PROBLEM DETAILS ▸ Your task is to copy the stretch of lines in the records below that begins with the line containing "apply map_seq_eq. intros" and ends with the line containing "ref = Some sh ->", exactly as written, with nothing added.

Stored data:
----

Lemma order_by_In (l : list A) (x : A) : In x (order_by leb l) <-> In x l.
Proof.
  split; apply Permutation_in;
    [apply order_by_perm | apply Permutation_sym, order_by_perm].
Qed.

Lemma order_by_length (l : list A) : List.length (order_by leb l) = List.length l.
Proof. apply Permutation_length, order_by_perm. Qed.

Hypothesis leb_total : forall a b, leb a b = true \/ leb b a = true.
Hypothesis leb_trans : forall a b c, leb a b = true -> leb b c = true -> leb a c = true.

Lemma insert_row_sorted (x : A) (l : list A) :
  StronglySorted (fun a b => leb a b = true) l ->
  StronglySorted (fun a b => leb a b = true) (insert_row leb x l).
Proof.
  induction 1 as [|y t Hs IH Hall]; simpl.
  - repeat constructor.
  - destruct (leb x y) eqn:E.
    + constructor; [constructor; assumption|].
      constructor; [exact E|].
      rewrite Forall_forall in *. intros z Hz. eapply leb_trans; eauto.
    + constructor; [exact IH|].
      rewrite Forall_forall in *. intros z Hz.
      apply (Permutation_in _ (insert_row_perm x t)) in Hz.
      destruct Hz as [<-|Hz]; [|auto].
      destruct (leb_total x y) as [H|H]; congruence.
Qed.

Lemma order_by_sorted (l : list A) :
  StronglySorted (fun a b => leb a b = true) (order_by leb l).
Proof.
  induction l as [|x t IH]; simpl; [constructor | apply insert_row_sorted, IH].
Qed.

(** The row kept by [ORDER BY ... LIMIT 1] precedes every other row. *)
Lemma limit_1_order_by (l : list A) (x : A) :
  limit_1 (order_by leb l) = [x] ->
  In x l /\ forall y, In y l -> leb x y = true.
Proof.
  intros H. pose proof (order_by_sorted l) as Hs.
  destruct (order_by leb l) as [|h t] eqn:E; [discriminate|].
  unfold limit_1 in H; simpl in H. injection H as ->.
  assert (Hx : In x (order_by leb l)) by (rewrite E; left; reflexivity).
  split; [apply order_by_In, Hx|].
  intros y Hy. apply order_by_In in Hy. rewrite E in Hy.
  inversion Hs as [|? ? _ Hall]; subst.
  destruct Hy as [<-|Hy].
  - destruct (leb_total x x); assumption.
  - rewrite Forall_forall in Hall. auto.
Qed.

Lemma limit_1_order_by_nonempty (l : list A) :
  l <> [] -> exists x, limit_1 (order_by leb l) = [x].
Proof.
  intros Hne. destruct (order_by leb l) as [|h t] eqn:E.
  - apply (f_equal (@List.length A)) in E. rewrite order_by_length in E.
    destruct l; [congruence | discriminate].
  - exists h. reflexivity.
Qed.
End OrderBy.

(** ORDER BY commutes with a projection that keeps the sort key. *)
Lemma order_by_map {A B : Type} (f : A -> B) (lebA : A -> A -> bool)
  (lebB : B -> B -> bool) (l : list A) :
  (forall a b, lebB (f a) (f b) = lebA a b) ->
  order_by lebB (map f l) = map f (order_by lebA l).
Proof.
  intros Hk. induction l as [|x t IH]; simpl; [reflexivity|].
  rewrite IH. generalize (order_by lebA t) as s.
  induction s as [|y s IHs]; simpl; [reflexivity|].
  rewrite Hk. destruct (lebA x y); simpl; [reflexivity | now rewrite IHs].
Qed.

Lemma StronglySorted_map {A B : Type} (f : A -> B) (R : B -> B -> Prop) (l : list A) :
  StronglySorted (fun a b => R (f a) (f b)) l -> StronglySorted R (map f l).
Proof.
  induction 1 as [|x t Hs IH Hall]; simpl; constructor; auto.
  rewrite Forall_forall in *. intros y Hy.
  apply in_map_iff in Hy as [z [<- Hz]]. auto.
Qed.

(* ------------------------------------------------------------------ *)
(** ** The order on sort keys *)
(* ------------------------------------------------------------------ *)

Lemma string_leb_trans (a b c : string) :
  String.leb a b = true -> String.leb b c = true -> String.leb a c = true.
Proof.
  unfold String.leb. fold String_as_OT.cmp. intros Hab Hbc.
  destruct (String_as_OT.cmp a b) eqn:Eab; try discriminate;
    destruct (String_as_OT.cmp b c) eqn:Ebc; try discriminate.
  - apply String_as_OT.cmp_eq in Eab, Ebc. subst.
    rewrite (proj2 (String_as_OT.cmp_eq c c) eq_refl). reflexivity.
  - apply String_as_OT.cmp_eq in Eab. subst. rewrite Ebc. reflexivity.
  - apply String_as_OT.cmp_eq in Ebc. subst. rewrite Eab. reflexivity.
  - apply String_as_OT.cmp_lt in Eab, Ebc.
    pose proof (String_as_OT.lt_trans _ _ _ Eab Ebc) as H.
    apply String_as_OT.cmp_lt in H. rewrite H. reflexivity.
Qed.
Lemma header_row_read (sh : Sheet) (h c : Z) (values : list scalar) (m : nat) :
  (forall (i : nat) v, values !! i = Some v -> cells sh h (c + Z.of_nat i) = v) ->
  (length values <= m)%nat ->
  exists extra, concat (block_values sh h c 1 m) = values ++ extra.
Proof.
  intros Hcells Hm. unfold block_values. simpl. rewrite app_nil_r.
  replace m with (length values + (m - length values))%nat by lia.
  rewrite seq_app, map_app. eexists. f_equal.
  apply map_seq_eq. intros i v Hi. cbn [Nat.add].
  replace (h + Z.of_nat 0) with h by lia. apply Hcells. exact Hi.
Qed.

(** X9: a header of at least two names, none of them empty, written by
    [outputHeader] where the cell to the right of the last name is empty or
    beyond the sheet, is the cached header afterwards, name by name; the
    column count is the number of names and the last column is the column
    of the last name. *)
Theorem outputHeader_round_trip (headerArray : list scalar) (s s' : State) (rg : Range)
  (ref : SheetRef) (sh : Sheet) (h c : Z) :
  outputHeader headerArray s = (Ok rg, s') ->
  _sheet (ctl s) = Some ref -> find_sheet (world s) ref = Some sh ->
  _headerRow (ctl s) = Some h -> _startColumn (ctl s) = Some c ->
  (2 <= length headerArray)%nat ->
  Forall (fun v => populated v = true) headerArray ->
  c + Z.of_nat (length headerArray) - 1 = maxColumns sh \/
  cells sh h (c + Z.of_nat (length headerArray)) = blank ->
  _header (ctl s') = Some headerArray /\
  _columnNum (ctl s') = Some (Z.of_nat (length headerArray)) /\
  _lastColumn (ctl s') = Some (c + Z.of_nat (length headerArray) - 1).
Proof.
  intros H Hs Hf Hh Hc Hlen Hpop Hright.
  apply outputHeader_inv in H.
  destruct H as (ref' & sh0 & h' & c' & Hs' & Hf' & Hh' & Hc' & Hb & H).
  assert (ref' = ref) as -> by congruence.
  assert (sh0 = sh) as -> by congruence.
  assert (h' = h) as -> by congruence.
  assert (c' = c) as -> by congruence.
  cbv zeta in H. destruct H as [_ Hctl].
  apply in_bounds_spec in Hb.
  set (n := length headerArray) in *.
  set (sh' := mkSheet (maxRows sh) (maxColumns sh)
                (write_block (cells sh) h c [headerArray])) in *.
  assert (Hin : forall (i : nat) v, headerArray !! i = Some v ->
                                    cells sh' h (c + Z.of_nat i) = v).
  { intros i v Hi. apply write_row_inside. exact Hi. }
  assert (Hpopk : forall k, (k < n)%nat ->
                            populated (cells sh' h (c + Z.of_nat k)) = true).
  { intros k Hk. destruct (lookup_lt_is_Some_2 headerArray k Hk) as [v Hv].
    rewrite (Hin k v Hv). rewrite Forall_forall in Hpop. apply Hpop.
    eapply list_elem_of_lookup_2. exact Hv. }
  assert (Hlc : (nextDataCell sh' NEXT h c).2 = c + Z.of_nat n - 1).
  { cbn [nextDataCell snd].
    rewrite (jump_run_exact _ (n - 1)).
    - lia.
    - cbn [sh' maxColumns]. lia.
    - replace (c + Z.of_nat 0) with (c + Z.of_nat 0%nat) by reflexivity.
      apply Hpopk. lia.
    - intros k Hk. apply Hpopk. lia.
    - cbn [sh' maxColumns]. destruct Hright as [Hedge|Hblank]; [left; lia | right].
      cbn [sh' cells]. rewrite write_row_outside by (fold n; lia).
      replace (c + Z.of_nat (S (n - 1))) with (c + Z.of_nat n) by lia.
      rewrite Hblank. reflexivity. }
  rewrite Hctl, Hlc. cbn [_header _columnNum _lastColumn set_header set_columnNum set_lastColumn].
  replace (c + Z.of_nat n - 1 - c + 1) with (Z.of_nat n) by lia.
  split; [|split; reflexivity].
  f_equal. rewrite Nat2Z.id.
  change 1%nat with (length [headerArray]).
  replace n with (Z.to_nat (Z.of_nat n)) by lia.
  rewrite (block_values_written sh' h c (Z.of_nat n) [headerArray]).
  - simpl. apply app_nil_r.
  - constructor; [reflexivity | constructor].
  - intros i j row v Hi Hj. destruct i as [|i]; [|destruct i; discriminate].
    injection Hi as <-. replace (h + Z.of_nat 0) with h by lia. apply Hin. exact Hj.
Qed.

(** X10: after [outputHeader] has written names none of which is empty,
    looking a name up gives the place of its first occurrence among them:
    [getHeaderArrayIndexByColumnName] its position and
    [getHeaderColumnByColumnName] the start column plus that position, which
    is the column of the sheet where the name now stands. *)
Theorem outputHeader_then_lookup (headerArray : list scalar) (s s' : State) (rg : Range)
  (x : scalar) (i : nat) :
  outputHeader headerArray s = (Ok rg, s') ->
  Forall (fun v => populated v = true) headerArray ->
  headerArray !! i = Some x ->
  (forall j, (j < i)%nat -> headerArray !! j <> Some x) ->
  exists ref sh' h c,
    _sheet (ctl s') = Some ref /\ find_sheet (world s') ref = Some sh' /\
    _headerRow (ctl s') = Some h /\ _startColumn (ctl s') = Some c /\
    (getHeaderArrayIndexByColumnName x s').1 = Ok (Z.of_nat i) /\
    (getHeaderColumnByColumnName x s').1 = Ok (Some (Z.of_nat i + c)) /\
    cells sh' h (c + Z.of_nat i) = x.
Proof.
  intros H Hpop Hi Hfirst.
  apply outputHeader_inv in H.
  destruct H as (ref & sh & h & c & Hs & Hf & Hh & Hc & Hb & H).
  cbv zeta in H. destruct H as [Hf' Hctl].
  apply in_bounds_spec in Hb.
  set (n := length headerArray) in *.
  set (sh' := mkSheet (maxRows sh) (maxColumns sh)
                (write_block (cells sh) h c [headerArray])) in *.
  assert (Hin : forall (i : nat) v, headerArray !! i = Some v ->
                                    cells sh' h (c + Z.of_nat i) = v).
  { intros k v Hk. apply write_row_inside. exact Hk. }
  assert (Hpopk : forall k, (k < n)%nat ->
                            populated (cells sh' h (c + Z.of_nat k)) = true).
  { intros k Hk. destruct (lookup_lt_is_Some_2 headerArray k Hk) as [v Hv].
    rewrite (Hin k v Hv). rewrite Forall_forall in Hpop. apply Hpop.
    eapply list_elem_of_lookup_2. exact Hv. }
  assert (Hlc : c + Z.of_nat n - 1 <= (nextDataCell sh' NEXT h c).2).
  { destruct (Nat.eq_dec n 1%nat) as [E1|Hn1].
    - destruct (nextDataCell_next_bounds sh' h c); [cbn [sh' maxColumns]; lia | lia].
    - cbn [nextDataCell snd].
      pose proof (jump_run (fun k => populated (cells sh' h (c + Z.of_nat k))) (n - 1)
                    (Z.to_nat (maxColumns sh' - c))) as J.
      assert ((n - 1 <= jump (fun k => populated (cells sh' h (c + Z.of_nat k)))
                          (Z.to_nat (maxColumns sh' - c)))%nat); [|lia].
      apply J.
      + cbn [sh' maxColumns]. lia.
      + apply (Hpopk 0%nat). lia.
      + intros k Hk. apply Hpopk. lia. }
  destruct (header_row_read sh' h c headerArray
              (Z.to_nat ((nextDataCell sh' NEXT h c).2 - c + 1)) Hin) as [extra Hex];
    [fold n; lia|].
  assert (Hhdr : _header (ctl s') = Some (headerArray ++ extra)).
  { rewrite Hctl. cbn [_header set_header]. rewrite Hex. reflexivity. }
  assert (Hidx : indexOf (headerArray ++ extra) x = Z.of_nat i).
  { apply indexOf_first; [lia|]. rewrite Nat2Z.id. split.
    - rewrite lookup_app_l by (eapply lookup_lt_Some; exact Hi). exact Hi.
    - intros j Hj. rewrite lookup_app_l.
      + apply Hfirst. exact Hj.
      + apply lookup_lt_Some in Hi. lia. }
  assert (Hne : (Z.of_nat i =? -1) = false) by (apply Z.eqb_neq; lia).
  exists ref, sh', h, c.
  assert (Hs' : _sheet (ctl s') = Some ref) by (rewrite Hctl; exact Hs).
  assert (Hh' : _headerRow (ctl s') = Some h) by (rewrite Hctl; exact Hh).
  assert (Hc' : _startColumn (ctl s') = Some c) by (rewrite Hctl; exact Hc).
  split; [exact Hs'|]. split; [exact Hf'|]. split; [exact Hh'|]. split; [exact Hc'|].
  split; [|split].
  - rewrite (getHeaderArrayIndexByColumnName_eq s' _ x Hhdr), Hidx, Hne. reflexivity.
  - unfold getHeaderColumnByColumnName, bind.
    rewrite (getHeaderArrayIndexByColumnName_eq s' _ x Hhdr), Hidx, Hne.
    unfold this, ret. cbn [fst snd]. rewrite Hc'. reflexivity.
  - apply Hin. exact Hi.
Qed.

(** ** Sheets that a configuration leaves alone *)

Lemma sheets_kept_refl (w : World) : sheets_kept w w.
Proof. intros ref sh H. exact H. Qed.

Lemma sheets_kept_trans (w1 w2 w3 : World) :
  sheets_kept w1 w2 -> sheets_kept w2 w3 -> sheets_kept w1 w3.
Proof. intros H1 H2 ref sh H. apply H2, H1, H. Qed.

Lemma keeps_sheets_bind {A B} (m : M A) (k : A -> M B) :
  keeps_sheets m -> (forall a, keeps_sheets (k a)) -> keeps_sheets (bind m k).
Proof.
  intros Hm Hk s. unfold bind. specialize (Hm s).
  destruct (m s) as [[a|e] s1]; simpl in *; [|exact Hm].
  eapply sheets_kept_trans; [exact Hm | apply Hk].
Qed.

Lemma keeps_sheets_reads {A} (m : M A) : preserves sheets_of m -> keeps_sheets m.
Proof.
  intros H s ref sh Hf. rewrite <- Hf. apply find_sheet_books. apply (H s).
Qed.

(** A sheet is only inserted under a name that is free. *)
Lemma book_insertSheet_keeps (o name : option string) :
  keeps_sheets (book_insertSheet o name).
Proof.
  intros s ref sh Hf.
  unfold book_insertSheet, the_book, bind, get_world, set_world, emit, ret, throw.
  cbn [fst snd world].
  destruct o as [b|]; [|exact Hf].
  destruct (books (world s) !! b) as [sheets|] eqn:Eb; [|exact Hf].
  cbn [fst snd world]. destruct name as [n|]; [|exact Hf].
  cbn [fst snd]. destruct (bool_decide (is_Some (sheets !! n))) eqn:Ex; [exact Hf|].
  cbn [fst snd world ctl]. apply bool_decide_eq_false in Ex.
  unfold find_sheet in *. cbn [books add_log].
  destruct (decide (b = ref.1)) as [->|Hne].
  - rewrite lookup_insert_eq. rewrite Eb in Hf.
    destruct (decide (n = ref.2)) as [->|Hne2].
    + exfalso. apply Ex. eauto.
    + rewrite lookup_insert_ne by exact Hne2. exact Hf.
  - rewrite lookup_insert_ne by exact Hne. exact Hf.
Qed.

Lemma update_sheet_keeps param b : keeps_sheets (update_sheet param b).
Proof.
  unfold update_sheet.
  destruct (truthy_str (sheetName param) || b);
    [|apply keeps_sheets_reads; frame].
  apply keeps_sheets_bind; [apply keeps_sheets_reads; frame | intros c].
  apply keeps_sheets_bind; [apply keeps_sheets_reads; frame | intros _].
  apply keeps_sheets_bind; [apply keeps_sheets_reads; frame | intros c'].
  apply keeps_sheets_bind; [apply keeps_sheets_reads; frame | intros names].
  apply keeps_sheets_bind; [|intros _; apply keeps_sheets_reads; frame].
  destruct (includes names (_sheetName c')).
  - apply keeps_sheets_reads. frame.
  - apply keeps_sheets_bind; [apply book_insertSheet_keeps|].
    intros sh. apply keeps_sheets_reads. frame.
Qed.

Lemma after_book_keeps param b : keeps_sheets (after_book param b).
Proof.
  unfold after_book.
  apply keeps_sheets_bind; [apply update_sheet_keeps | intros b2].
  apply keeps_sheets_reads. frame.
Qed.

Lemma update_sheet_adds (param : SheetControllerParam) (b : bool) (s : State) :
  books (world (update_sheet param b s).2) = books (world s) \/
  exists bk n shs,
    or_str (sheetName param) (_sheetName (ctl s)) = Some n /\
    books (world s) !! bk = Some shs /\ shs !! n = None /\
    books (world (update_sheet param b s).2)
    = <[bk := <[n := blank_sheet (world s)]> shs]> (books (world s)).
Proof.
  unfold update_sheet.
  destruct (truthy_str (sheetName param) || b); [|left; reflexivity].
  unfold bind, this, assign, book_getSheetNames, book_getSheetByName, book_insertSheet,
    the_book, bind, get_world, set_world, emit, ret, throw.
  cbn [fst snd world ctl _book _sheetName set_sheetName].
  destruct (_book (ctl s)) as [bk|]; [|left; reflexivity].
  cbn [fst snd world ctl books add_log].
  destruct (books (world s) !! bk) as [shs|] eqn:Eb; [|left; reflexivity].
  cbn [fst snd world ctl books add_log].
  destruct (includes (map fst (map_to_list shs))
              (or_str (sheetName param) (_sheetName (ctl s)))).
  - cbn [fst snd world ctl books add_log]. rewrite ?Eb.
    cbn [fst snd world ctl books add_log].
    destruct (or_str (sheetName param) (_sheetName (ctl s))); left; reflexivity.
  - cbn [fst snd world ctl books add_log]. rewrite ?Eb.
    cbn [fst snd world ctl books add_log].
    destruct (or_str (sheetName param) (_sheetName (ctl s))) as [n|]; [|left; reflexivity].
    destruct (bool_decide (is_Some (shs !! n))) eqn:Ex; [left; reflexivity|].
    apply bool_decide_eq_false in Ex.
    right. exists bk, n, shs. split; [reflexivity|]. split; [exact Eb|].
    split; [|reflexivity].
    destruct (shs !! n) eqn:En; [exfalso; apply Ex; eauto | reflexivity].
Qed.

----

ANSWER BOX ▸
  apply map_seq_eq. intros i v Hi. cbn [Nat.add].
  replace (h + Z.of_nat 0) with h by lia. apply Hcells. exact Hi.
Qed.

(** X9: a header of at least two names, none of them empty, written by
    [outputHeader] where the cell to the right of the last name is empty or
    beyond the sheet, is the cached header afterwards, name by name; the
    column count is the number of names and the last column is the column
    of the last name. *)
Theorem outputHeader_round_trip (headerArray : list scalar) (s s' : State) (rg : Range)
  (ref : SheetRef) (sh : Sheet) (h c : Z) :
  outputHeader headerArray s = (Ok rg, s') ->
  _sheet (ctl s) = Some ref -> find_sheet (world s) ref = Some sh ->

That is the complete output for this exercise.